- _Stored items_
(* ===== verification/FloatColorProofs.v ===== *)
(** * Encoding a channel is exact

    The code an intensity gets is the number of thresholds at or below it,
    whatever the table of guesses answers; the table only shortens the walk.
    Every colour is a colour, even of an intensity that is not a number. *)

From Stdlib Require Import Floats.SpecFloat Sorted.
From S2P Require Import Prelude Theme HeatMap HeatColor FloatColor FloatBounds.

(** ** The order of floats *)

Definition not_nan (x : f32) : Prop := x <> S754_nan.

Lemma le_nan x y : SFleb x y = true -> not_nan x /\ not_nan y.
Proof. unfold SFleb, not_nan. by destruct x, y. Qed.
Lemma lt_nan x y : SFltb x y = true -> not_nan x /\ not_nan y.
Proof. unfold SFltb, not_nan. by destruct x, y. Qed.

Lemma compare_antisym x y : SFcompare y x = CompOpp <$> SFcompare x y.
Proof.
  destruct x as [sx|sx| |sx mx ex], y as [sy|sy| |sy my ey]; try done; try (by destruct sx); try (by destruct sy); try (by destruct sx, sy).
  cbn. rewrite (Z.compare_antisym ex ey). change (Pos.compare_cont Eq my mx) with (Pos.compare my mx).
  change (Pos.compare_cont Eq mx my) with (Pos.compare mx my). rewrite (Pos.compare_antisym mx my).
  destruct sx, sy; try done; destruct (ex ?= ey); try done; by destruct (mx ?= my)%positive.
Qed.

(** Of two numbers one is below the other or it is not. *)
Lemma lt_negb_le x y : not_nan x -> not_nan y -> SFltb x y = negb (SFleb y x).
Proof.
  intros Hx Hy. unfold SFltb, SFleb. rewrite (compare_antisym x y).
  assert (SFcompare x y <> None) as Hc by by destruct x, y.
  destruct (SFcompare x y) as [[]|]; done.
Qed.

Lemma compare_lex (e1 e2 e3 : Z) (m1 m2 m3 : positive) :
  match e1 ?= e2 with Eq => (m1 ?= m2)%positive | c => c end <> Gt ->
  match e2 ?= e3 with Eq => (m2 ?= m3)%positive | c => c end <> Gt ->
  match e1 ?= e3 with Eq => (m1 ?= m3)%positive | c => c end <> Gt.
Proof.
  destruct (Z.compare_spec e1 e2), (Z.compare_spec e2 e3), (Z.compare_spec e1 e3); try lia; try done;
    destruct (Pos.compare_spec m1 m2), (Pos.compare_spec m2 m3), (Pos.compare_spec m1 m3); try lia; done.
Qed.
Lemma compare_lex_opp (e1 e2 e3 : Z) (m1 m2 m3 : positive) :
  match e1 ?= e2 with Eq => CompOpp (m1 ?= m2)%positive | Lt => Gt | Gt => Lt end <> Gt ->
  match e2 ?= e3 with Eq => CompOpp (m2 ?= m3)%positive | Lt => Gt | Gt => Lt end <> Gt ->
  match e1 ?= e3 with Eq => CompOpp (m1 ?= m3)%positive | Lt => Gt | Gt => Lt end <> Gt.
Proof.
  destruct (Z.compare_spec e1 e2), (Z.compare_spec e2 e3), (Z.compare_spec e1 e3); try lia; try done;
    destruct (Pos.compare_spec m1 m2), (Pos.compare_spec m2 m3), (Pos.compare_spec m1 m3); try lia; done.
Qed.

Lemma le_compare x y : SFleb x y = true <-> exists c, SFcompare x y = Some c /\ c <> Gt.
Proof. unfold SFleb. destruct (SFcompare x y) as [[]|]; split; try done; try (intros (? & [= <-] & ?); done); eauto. Qed.

Lemma le_trans x y z : SFleb x y = true -> SFleb y z = true -> SFleb x z = true.
Proof.
  rewrite !le_compare. intros (c1 & E1 & H1) (c2 & E2 & H2).
  destruct x as [sx|sx| |sx mx ex], y as [sy|sy| |sy my ey], z as [sz|sz| |sz mz ez]; try done; cbn in *;
    repeat match goal with H : bool |- _ => destruct H end; simplify_eq; eauto;
    try (eexists; split; [done|done]).
  - eexists. split; [done|]. by apply (compare_lex_opp ex ey ez mx my mz).
  - eexists. split; [done|]. by apply (compare_lex ex ey ez mx my mz).
Qed.

(** ** The walk *)

Section Walk.
Context (t : list f32) (x : f32) (Hx : not_nan x).
Context (Ht : StronglySorted (fun a b => SFleb a b = true) t) (Hnan : Forall not_nan t).

Definition below (c : nat) : bool := SFleb (t !!! c) x.

(** How many thresholds are at or below [x]. *)
Definition count_below (l : list f32) : nat := length (filter (fun a => SFleb a x = true) l).

Lemma below_prefix : (count_below t <= length t)%nat /\
  forall c, (c < length t)%nat -> below c = (c <? count_below t)%nat.
Proof.
  unfold below. clear Hnan. induction Ht as [|a l Hl IH Ha]; [split; [done|cbn; lia]|].
  specialize (IH Hl) as [Hn IH]. unfold count_below in *. rewrite filter_cons. destruct (decide (SFleb a x = true)) as [Hax|Hax].
  - cbn [length]. split; [lia|]. intros [|c] Hc; [done|]. cbn [lookup_total list_lookup_total]. rewrite IH by (cbn in Hc; lia). done.
  - assert (forall b, b ∈ l -> SFleb b x = false) as Hall.
    { intros b Hb. apply not_true_is_false. intros Hbx. apply Hax. rewrite Forall_forall in Ha. by eapply le_trans; [apply Ha|]. }
    assert (filter (fun a => SFleb a x = true) l = []) as ->.
    { clear - Hall. induction l as [|b l IH]; [done|]. rewrite filter_cons_False by (rewrite Hall by left; done). apply IH. intros. apply Hall. by right. }
    split; [cbn; lia|]. intros [|c] Hc.
    + by apply not_true_is_false.
    + change ((a :: l) !!! S c) with (l !!! c). cbn [length]. destruct (lookup_lt_is_Some_2 l c ltac:(cbn in Hc; lia)) as [b Eb]. rewrite (list_lookup_total_correct _ _ _ Eb).
      apply Hall. by eapply list_elem_of_lookup_2.
Qed.

Lemma walk_up_spec fuel : forall c, (c <= length t)%nat -> (length t <= c + fuel)%nat ->
  walk_up fuel t x c = Nat.max c (count_below t).
Proof.
  destruct below_prefix as [Hn Hb]. induction fuel as [|fuel IH]; intros c Hc Hf; cbn [walk_up]; [lia|].
  destruct (Nat.ltb_spec c (length t)) as [Hlt|Hge]; cbn [andb]; [|lia].
  fold (below c). rewrite Hb by done. destruct (Nat.ltb_spec c (count_below t)); [|lia]. rewrite IH by lia. lia.
Qed.

Lemma walk_down_spec c : (c <= length t)%nat -> (count_below t <= c)%nat -> walk_down t x c = count_below t.
Proof.
  destruct below_prefix as [Hn Hb]. induction c as [|c IH]; intros Hc Hle; cbn [walk_down]; [lia|].
  destruct (lookup_lt_is_Some_2 t c ltac:(lia)) as [b Eb].
  assert (not_nan (t !!! c)) as Hbn by (rewrite (list_lookup_total_correct _ _ _ Eb); by eapply Forall_lookup_1 in Hnan).
  rewrite lt_negb_le by done. fold (below c). rewrite Hb by lia.
  destruct (Nat.ltb_spec c (count_below t)); cbn [negb]; [lia|]. apply IH; lia.
Qed.
End Walk.

(** The walks stay in the table, whatever they compare. *)
Lemma walk_up_range fuel t x : forall c, (c <= length t)%nat -> (walk_up fuel t x c <= length t)%nat.
Proof.
  induction fuel as [|fuel IH]; intros c Hc; cbn [walk_up]; [done|].
  destruct (Nat.ltb_spec c (length t)); cbn [andb]; [|done]. destruct (SFleb _ _); [|done]. apply IH. lia.
Qed.
Lemma walk_down_range t x c : (walk_down t x c <= c)%nat.
Proof. induction c as [|c IH]; cbn [walk_down]; [done|]. destruct (SFltb _ _); lia. Qed.

Section Encode.
Context `{!LibM}.

Lemma kEncode_length : length kEncode = kEncodeSize.
Proof. unfold kEncode. by rewrite length_fmap, length_seqZ. Qed.

Lemma guess_range j : (kGuess !!! j <= kEncodeSize)%nat.
Proof.
  rewrite list_lookup_total_alt. destruct (kGuess !! j) as [g|] eqn:E; [|cbn; lia]. cbn. unfold kGuess in E.
  rewrite list_lookup_fmap in E. destruct (seqZ _ _ !! j) as [i|]; [|done]. injection E as <-.
  unfold guess_at. rewrite <- kEncode_length at 2. apply walk_up_range. lia.
Qed.

Lemma encode_channel_range x : 0 <= encode_channel x <= 255.
Proof.
  unfold encode_channel. destruct (negb _); [lia|]. destruct (SFleb one32 x); [lia|]. cbv zeta.
  set (g := kGuess !!! _). assert (g <= length kEncode)%nat as Hg by (rewrite kEncode_length; apply guess_range).
  pose proof (walk_up_range kEncodeSize kEncode x g Hg) as Hu. pose proof (walk_down_range kEncode x (walk_up kEncodeSize kEncode x g)) as Hd.
  rewrite kEncode_length in Hu. unfold kEncodeSize in *. lia.
Qed.

(** C38: A colour is encoded exactly and is always a colour.  Where the table of
    thresholds is sorted, the code of an intensity strictly between black and
    white is the number of thresholds at or below it, whatever the guessing table
    holds at the index computed, and that index is inside the table; and whatever the intensities are, not a number
    and infinities included, the packed result is a colour of 24 bits. *)
Theorem encode_exact (x : f32) (c : Lab) :
  StronglySorted (fun a b => SFleb a b = true) kEncode -> Forall not_nan kEncode ->
  (SFltb zero32 x = true -> SFleb one32 x = false -> encode_channel x = Z.of_nat (count_below x kEncode) /\
    (fits x -> 0 <= truncate (sqrt32 x * of_int kGuessBins)%f < Z.of_nat (length kGuess))) /\
  (not_nan x -> SFleb x zero32 = true -> encode_channel x = 0) /\
  (SFleb one32 x = true -> encode_channel x = 255) /\
  0 <= from_oklab c < 2 ^ 24.
Proof.
  intros Hs Hn. split; [|split; [|split]].
  - intros H0 H1. split.
    2: { intros Hf. pose proof (guess_in_table x Hf H0 H1). unfold kGuess. rewrite length_fmap, length_seqZ. unfold kGuessBins in *. lia. }
    unfold encode_channel. rewrite H0, H1. cbn [negb]. cbv zeta. f_equal. apply lt_nan in H0 as [_ Hx].
    assert (kGuess !!! Z.to_nat (truncate (sqrt32 x * of_int kGuessBins)%f) <= length kEncode)%nat as Hg
      by (rewrite kEncode_length; apply guess_range).
    destruct (below_prefix kEncode x Hs) as [Hb _].
    rewrite walk_up_spec by (try done; rewrite kEncode_length; lia). apply walk_down_spec; try done; lia.
  - intros Hx H0. unfold encode_channel. by rewrite (lt_negb_le zero32 x), H0.
  - intros H1. unfold encode_channel. rewrite H1.
    assert (SFltb zero32 x = true) as ->; [|done].
    rewrite lt_negb_le by (done || apply (le_nan _ _ H1)). apply eq_true_not_negb. intros H0.
    pose proof (le_trans _ _ _ H1 H0) as Hbad. by vm_compute in Hbad.
  - unfold from_oklab. cbv zeta.
    match goal with |- context [Z.lor (Z.lor (Z.shiftl (encode_channel ?r) 16) (Z.shiftl (encode_channel ?g) 8)) (encode_channel ?b)] =>
      pose proof (encode_channel_range r); pose proof (encode_channel_range g); pose proof (encode_channel_range b);
      generalize dependent (encode_channel r); generalize dependent (encode_channel g); generalize dependent (encode_channel b) end.
    intros b Hb g Hg r Hr.
    assert (forall a k n, 0 <= k -> 0 <= n -> 0 <= a < 2 ^ k -> 0 <= Z.shiftl a n < 2 ^ (k + n)) as Hsh.
    { intros a k n Hk Hn' Ha. rewrite Z.shiftl_mul_pow2, Z.pow_add_r by lia. nia. }
    pose proof (Hsh r 8 16 ltac:(lia) ltac:(lia) ltac:(lia)). pose proof (Hsh g 8 8 ltac:(lia) ltac:(lia) ltac:(lia)).
    assert (forall a b k, 0 <= k -> 0 <= a < 2 ^ k -> 0 <= b < 2 ^ k -> 0 <= Z.lor a b < 2 ^ k) as Hlor.
    { intros a a' k Hk Ha Ha'. split; [apply Z.lor_nonneg; lia|]. assert (Z.shiftr (Z.lor a a') k = 0) as Hz
        by (rewrite Z.shiftr_lor, !Z.shiftr_div_pow2, !Z.div_small by lia; done).
      generalize dependent (Z.lor a a'). intros z Hz. rewrite Z.shiftr_div_pow2 in Hz by lia.
      pose proof (Z.div_mod z (2 ^ k) ltac:(lia)). pose proof (Z.mod_pos_bound z (2 ^ k) ltac:(lia)). nia. }
    apply Hlor; [lia|apply Hlor; lia|lia].
Qed.
End Encode.

(** ** A transfer function to evaluate on

    Squares and identities in place of the C library's functions: enough to have
    a sorted table. *)
#[local] Instance square_lib : LibM := {| powf x _ := mul32 x x; cbrtf := id; pow64 x _ := SFmul 53 1024 x x |}.

Fixpoint ascending (l : list f32) : bool :=
  match l with a :: l => match l with b :: _ => SFleb a b && ascending l | [] => true end | [] => true end.
Lemma ascending_sorted l : ascending l = true -> StronglySorted (fun a b => SFleb a b = true) l.
Proof.
  intros Ha. apply Sorted_StronglySorted; [intros a b c; apply le_trans|].
  induction l as [|a l IH]; [constructor|]. constructor; [apply IH|]; destruct l as [|b l]; try done; try (by constructor);
    cbn in Ha; apply andb_true_iff in Ha as [H1 H2]; [done|by constructor].
Qed.

Definition numbers (l : list f32) : bool := forallb (fun x => match x with S754_nan => false | _ => true end) l.
Lemma numbers_not_nan l : numbers l = true -> Forall not_nan l.
Proof. unfold numbers. rewrite forallb_forall, Forall_forall. intros Hl x Hx ->. by specialize (Hl _ (proj1 (list_elem_of_In _ _) Hx)). Qed.

Lemma encode_exact_witness :
  encode_channel (lit 3 10) = Z.of_nat (count_below (lit 3 10) kEncode) /\ 0 <= from_oklab (to_oklab 0x4EC94E) < 2 ^ 24.
Proof.
  assert (ascending kEncode = true) as H1 by (by vm_compute).
  assert (numbers kEncode = true) as H2 by (by vm_compute).
  assert (SFltb zero32 (lit 3 10) = true) as H3 by (by vm_compute).
  assert (SFleb one32 (lit 3 10) = false) as H4 by (by vm_compute).
  destruct (encode_exact (lit 3 10) (to_oklab 0x4EC94E) (ascending_sorted _ H1) (numbers_not_nan _ H2)) as (E & _ & _ & Hr).
  exact (conj (proj1 (E H3 H4)) Hr).
Defined.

- _THE TASK_
Start with the line above that contains "pose proof (walk_up_range" and stop after the line that contains "white is the". Output those lines exactly, and only those.

- _RESULT FOR THIS TASK_
  pose proof (walk_up_range kEncodeSize kEncode x g Hg) as Hu. pose proof (walk_down_range kEncode x (walk_up kEncodeSize kEncode x g)) as Hd.
  rewrite kEncode_length in Hu. unfold kEncodeSize in *. lia.
Qed.

(** C38: A colour is encoded exactly and is always a colour.  Where the table of
    thresholds is sorted, the code of an intensity strictly between black and
    white is the number of thresholds at or below it, whatever the guessing table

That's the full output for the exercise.